DIRECTIONS FOR THIS TASK
Starting at the line that contains "mapGet (mergeInto out" and ending at the line that contains "destruct (IH (UpsertKey", the lines below are to be given again exactly, with nothing added.

──────

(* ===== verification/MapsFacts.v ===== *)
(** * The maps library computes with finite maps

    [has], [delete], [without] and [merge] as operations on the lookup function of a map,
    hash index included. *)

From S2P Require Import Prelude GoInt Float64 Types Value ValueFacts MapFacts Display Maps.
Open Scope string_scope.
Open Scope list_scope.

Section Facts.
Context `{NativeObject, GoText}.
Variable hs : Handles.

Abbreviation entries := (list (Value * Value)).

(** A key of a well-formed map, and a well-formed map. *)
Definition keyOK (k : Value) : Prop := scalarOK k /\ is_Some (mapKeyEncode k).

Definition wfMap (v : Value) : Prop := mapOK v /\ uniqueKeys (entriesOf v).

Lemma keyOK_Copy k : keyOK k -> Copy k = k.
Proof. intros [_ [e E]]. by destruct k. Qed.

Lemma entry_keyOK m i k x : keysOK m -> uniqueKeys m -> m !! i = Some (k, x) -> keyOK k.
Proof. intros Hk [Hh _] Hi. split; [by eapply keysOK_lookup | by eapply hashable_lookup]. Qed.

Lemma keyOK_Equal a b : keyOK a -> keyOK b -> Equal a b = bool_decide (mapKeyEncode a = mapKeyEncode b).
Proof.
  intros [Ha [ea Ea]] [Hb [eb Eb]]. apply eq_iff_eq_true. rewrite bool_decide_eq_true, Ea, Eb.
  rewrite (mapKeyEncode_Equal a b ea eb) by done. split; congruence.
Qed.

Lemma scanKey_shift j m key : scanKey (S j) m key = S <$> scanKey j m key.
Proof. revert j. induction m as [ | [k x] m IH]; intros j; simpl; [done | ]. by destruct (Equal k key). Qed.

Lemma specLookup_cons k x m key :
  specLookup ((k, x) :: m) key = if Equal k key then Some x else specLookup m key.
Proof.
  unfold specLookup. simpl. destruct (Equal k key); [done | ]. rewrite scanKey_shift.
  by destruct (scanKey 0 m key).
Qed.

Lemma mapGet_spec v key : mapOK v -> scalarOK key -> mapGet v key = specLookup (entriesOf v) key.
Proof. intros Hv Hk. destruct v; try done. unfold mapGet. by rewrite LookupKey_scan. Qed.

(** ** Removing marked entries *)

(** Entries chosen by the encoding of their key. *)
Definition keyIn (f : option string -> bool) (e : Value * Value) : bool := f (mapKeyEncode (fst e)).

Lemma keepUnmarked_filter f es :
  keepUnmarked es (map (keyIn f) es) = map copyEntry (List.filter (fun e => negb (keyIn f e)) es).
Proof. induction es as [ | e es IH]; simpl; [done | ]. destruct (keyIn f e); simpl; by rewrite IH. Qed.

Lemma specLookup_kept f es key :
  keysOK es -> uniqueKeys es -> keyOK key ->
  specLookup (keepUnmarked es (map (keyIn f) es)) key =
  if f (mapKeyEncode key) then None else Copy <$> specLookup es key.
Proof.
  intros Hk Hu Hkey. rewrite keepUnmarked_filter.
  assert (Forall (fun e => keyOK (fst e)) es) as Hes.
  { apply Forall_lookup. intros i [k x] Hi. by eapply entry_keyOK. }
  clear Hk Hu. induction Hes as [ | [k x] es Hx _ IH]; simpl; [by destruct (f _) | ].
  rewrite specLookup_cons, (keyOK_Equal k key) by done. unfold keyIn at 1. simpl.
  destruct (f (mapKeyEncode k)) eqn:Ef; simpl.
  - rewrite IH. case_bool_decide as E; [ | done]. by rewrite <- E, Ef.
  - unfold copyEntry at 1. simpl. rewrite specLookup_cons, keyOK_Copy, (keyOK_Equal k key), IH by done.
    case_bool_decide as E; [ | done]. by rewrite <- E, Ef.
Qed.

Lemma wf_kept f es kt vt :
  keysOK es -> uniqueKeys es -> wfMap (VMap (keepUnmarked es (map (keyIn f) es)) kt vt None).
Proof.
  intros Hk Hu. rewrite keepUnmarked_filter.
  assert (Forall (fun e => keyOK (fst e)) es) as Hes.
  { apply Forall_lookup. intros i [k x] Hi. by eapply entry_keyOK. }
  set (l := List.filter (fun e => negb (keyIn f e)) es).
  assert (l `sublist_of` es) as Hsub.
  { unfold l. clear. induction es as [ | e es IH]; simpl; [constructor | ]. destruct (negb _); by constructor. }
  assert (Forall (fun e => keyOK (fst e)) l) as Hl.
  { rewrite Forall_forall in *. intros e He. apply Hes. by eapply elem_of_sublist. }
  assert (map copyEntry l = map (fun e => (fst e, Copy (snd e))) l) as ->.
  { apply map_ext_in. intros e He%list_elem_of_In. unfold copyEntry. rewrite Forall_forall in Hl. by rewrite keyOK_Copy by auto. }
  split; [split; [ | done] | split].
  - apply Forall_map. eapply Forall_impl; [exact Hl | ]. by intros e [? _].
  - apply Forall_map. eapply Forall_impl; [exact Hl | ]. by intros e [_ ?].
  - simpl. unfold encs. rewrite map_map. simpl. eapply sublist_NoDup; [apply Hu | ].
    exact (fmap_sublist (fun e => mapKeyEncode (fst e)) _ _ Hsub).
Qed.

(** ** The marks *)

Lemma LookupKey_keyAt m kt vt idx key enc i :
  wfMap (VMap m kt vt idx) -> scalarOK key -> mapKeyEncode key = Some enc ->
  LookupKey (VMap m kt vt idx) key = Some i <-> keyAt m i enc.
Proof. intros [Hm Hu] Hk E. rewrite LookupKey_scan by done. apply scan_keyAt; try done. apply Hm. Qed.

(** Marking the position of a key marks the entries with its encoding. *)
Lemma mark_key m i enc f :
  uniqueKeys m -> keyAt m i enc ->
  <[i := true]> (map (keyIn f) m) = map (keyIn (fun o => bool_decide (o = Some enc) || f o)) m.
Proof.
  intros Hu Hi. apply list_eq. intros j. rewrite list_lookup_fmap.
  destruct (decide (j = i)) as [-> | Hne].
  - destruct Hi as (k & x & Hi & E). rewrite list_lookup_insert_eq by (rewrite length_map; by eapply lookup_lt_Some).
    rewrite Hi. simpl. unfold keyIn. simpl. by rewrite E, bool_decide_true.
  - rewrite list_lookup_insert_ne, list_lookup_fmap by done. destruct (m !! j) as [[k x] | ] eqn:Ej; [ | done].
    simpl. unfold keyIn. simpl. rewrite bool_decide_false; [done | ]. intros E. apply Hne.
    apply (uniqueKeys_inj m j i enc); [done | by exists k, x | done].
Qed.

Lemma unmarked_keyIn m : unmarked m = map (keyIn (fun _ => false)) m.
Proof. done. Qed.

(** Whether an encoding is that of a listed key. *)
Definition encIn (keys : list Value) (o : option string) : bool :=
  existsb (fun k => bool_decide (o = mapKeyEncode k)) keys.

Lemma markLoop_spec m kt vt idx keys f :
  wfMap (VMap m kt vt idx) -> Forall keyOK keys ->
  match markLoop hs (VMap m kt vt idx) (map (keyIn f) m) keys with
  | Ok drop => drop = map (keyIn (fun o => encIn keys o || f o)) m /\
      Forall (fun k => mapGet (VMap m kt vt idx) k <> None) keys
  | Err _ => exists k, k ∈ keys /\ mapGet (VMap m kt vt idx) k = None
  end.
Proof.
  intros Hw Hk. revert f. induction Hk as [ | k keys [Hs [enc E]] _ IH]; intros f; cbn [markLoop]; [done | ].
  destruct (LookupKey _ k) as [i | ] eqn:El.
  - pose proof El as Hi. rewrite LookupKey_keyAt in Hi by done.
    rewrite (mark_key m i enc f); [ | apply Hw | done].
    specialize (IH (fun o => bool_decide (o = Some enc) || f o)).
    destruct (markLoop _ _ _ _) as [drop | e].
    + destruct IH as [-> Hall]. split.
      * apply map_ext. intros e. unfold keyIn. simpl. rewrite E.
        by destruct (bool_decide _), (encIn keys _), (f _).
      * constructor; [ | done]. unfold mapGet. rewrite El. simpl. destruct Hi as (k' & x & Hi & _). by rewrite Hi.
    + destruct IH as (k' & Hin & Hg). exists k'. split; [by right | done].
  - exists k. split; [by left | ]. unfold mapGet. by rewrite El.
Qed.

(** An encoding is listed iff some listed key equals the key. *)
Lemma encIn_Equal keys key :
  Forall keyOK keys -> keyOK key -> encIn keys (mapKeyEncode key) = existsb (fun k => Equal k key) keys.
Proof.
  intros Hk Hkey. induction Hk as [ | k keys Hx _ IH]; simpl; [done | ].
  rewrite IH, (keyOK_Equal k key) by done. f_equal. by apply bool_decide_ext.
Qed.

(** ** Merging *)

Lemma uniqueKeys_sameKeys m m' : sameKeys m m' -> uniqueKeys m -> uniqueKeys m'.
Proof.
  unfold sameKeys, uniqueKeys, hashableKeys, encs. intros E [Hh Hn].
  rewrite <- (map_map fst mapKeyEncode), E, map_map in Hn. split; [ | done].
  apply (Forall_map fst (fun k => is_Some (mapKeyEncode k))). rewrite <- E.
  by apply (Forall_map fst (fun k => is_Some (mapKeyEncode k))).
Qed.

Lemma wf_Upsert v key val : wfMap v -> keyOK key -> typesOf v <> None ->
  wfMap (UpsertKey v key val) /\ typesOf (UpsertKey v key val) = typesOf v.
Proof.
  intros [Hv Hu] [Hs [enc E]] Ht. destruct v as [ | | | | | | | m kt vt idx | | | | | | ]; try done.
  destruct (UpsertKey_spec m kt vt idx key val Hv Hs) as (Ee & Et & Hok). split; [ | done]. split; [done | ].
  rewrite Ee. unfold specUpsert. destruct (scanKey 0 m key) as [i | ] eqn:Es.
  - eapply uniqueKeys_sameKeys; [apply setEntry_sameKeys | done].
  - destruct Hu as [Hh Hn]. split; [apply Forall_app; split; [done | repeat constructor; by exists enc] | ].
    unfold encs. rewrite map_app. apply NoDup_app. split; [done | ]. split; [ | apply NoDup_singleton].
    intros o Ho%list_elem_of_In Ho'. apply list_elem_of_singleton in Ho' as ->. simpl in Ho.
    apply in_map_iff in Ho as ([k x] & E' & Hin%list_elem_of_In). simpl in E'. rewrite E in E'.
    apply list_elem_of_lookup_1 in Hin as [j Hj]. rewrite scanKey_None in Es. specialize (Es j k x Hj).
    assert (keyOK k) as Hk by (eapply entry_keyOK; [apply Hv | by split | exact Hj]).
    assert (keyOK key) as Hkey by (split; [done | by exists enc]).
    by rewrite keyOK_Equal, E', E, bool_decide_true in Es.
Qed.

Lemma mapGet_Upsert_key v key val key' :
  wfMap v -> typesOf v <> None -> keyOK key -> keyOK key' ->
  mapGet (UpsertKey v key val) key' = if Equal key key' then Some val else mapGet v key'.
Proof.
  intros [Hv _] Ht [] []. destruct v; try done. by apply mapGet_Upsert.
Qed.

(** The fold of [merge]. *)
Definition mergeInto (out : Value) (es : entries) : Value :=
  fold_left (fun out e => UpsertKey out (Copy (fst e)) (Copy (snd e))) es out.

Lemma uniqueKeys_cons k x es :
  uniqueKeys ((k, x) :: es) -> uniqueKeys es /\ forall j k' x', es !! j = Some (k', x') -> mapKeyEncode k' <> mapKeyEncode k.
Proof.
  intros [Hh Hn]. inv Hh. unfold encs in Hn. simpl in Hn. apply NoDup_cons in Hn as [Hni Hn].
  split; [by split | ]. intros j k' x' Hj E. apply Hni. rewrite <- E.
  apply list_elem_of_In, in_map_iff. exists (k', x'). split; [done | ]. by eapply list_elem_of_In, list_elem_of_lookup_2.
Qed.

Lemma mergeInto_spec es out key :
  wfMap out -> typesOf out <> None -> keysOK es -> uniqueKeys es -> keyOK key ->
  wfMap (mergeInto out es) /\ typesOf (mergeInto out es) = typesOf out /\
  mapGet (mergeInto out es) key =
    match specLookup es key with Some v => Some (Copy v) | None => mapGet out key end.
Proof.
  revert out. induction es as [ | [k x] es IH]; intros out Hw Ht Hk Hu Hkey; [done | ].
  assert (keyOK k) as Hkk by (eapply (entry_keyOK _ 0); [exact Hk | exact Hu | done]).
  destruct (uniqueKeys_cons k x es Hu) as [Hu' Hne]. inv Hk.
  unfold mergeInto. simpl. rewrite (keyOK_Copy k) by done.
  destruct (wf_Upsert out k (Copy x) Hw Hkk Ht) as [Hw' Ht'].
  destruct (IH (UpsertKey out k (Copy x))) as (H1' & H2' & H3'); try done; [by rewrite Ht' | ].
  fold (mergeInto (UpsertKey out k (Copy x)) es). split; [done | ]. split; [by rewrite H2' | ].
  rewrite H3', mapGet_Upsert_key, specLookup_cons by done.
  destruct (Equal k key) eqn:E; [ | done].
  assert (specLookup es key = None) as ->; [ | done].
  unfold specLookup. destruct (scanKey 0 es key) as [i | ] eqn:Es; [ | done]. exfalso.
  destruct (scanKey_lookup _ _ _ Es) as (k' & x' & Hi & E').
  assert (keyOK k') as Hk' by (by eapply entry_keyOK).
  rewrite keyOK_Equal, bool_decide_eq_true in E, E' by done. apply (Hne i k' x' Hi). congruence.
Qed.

──────

RESULT OF THIS EXERCISE
  mapGet (mergeInto out es) key =
    match specLookup es key with Some v => Some (Copy v) | None => mapGet out key end.
Proof.
  revert out. induction es as [ | [k x] es IH]; intros out Hw Ht Hk Hu Hkey; [done | ].
  assert (keyOK k) as Hkk by (eapply (entry_keyOK _ 0); [exact Hk | exact Hu | done]).
  destruct (uniqueKeys_cons k x es Hu) as [Hu' Hne]. inv Hk.
  unfold mergeInto. simpl. rewrite (keyOK_Copy k) by done.
  destruct (wf_Upsert out k (Copy x) Hw Hkk Ht) as [Hw' Ht'].
  destruct (IH (UpsertKey out k (Copy x))) as (H1' & H2' & H3'); try done; [by rewrite Ht' | ].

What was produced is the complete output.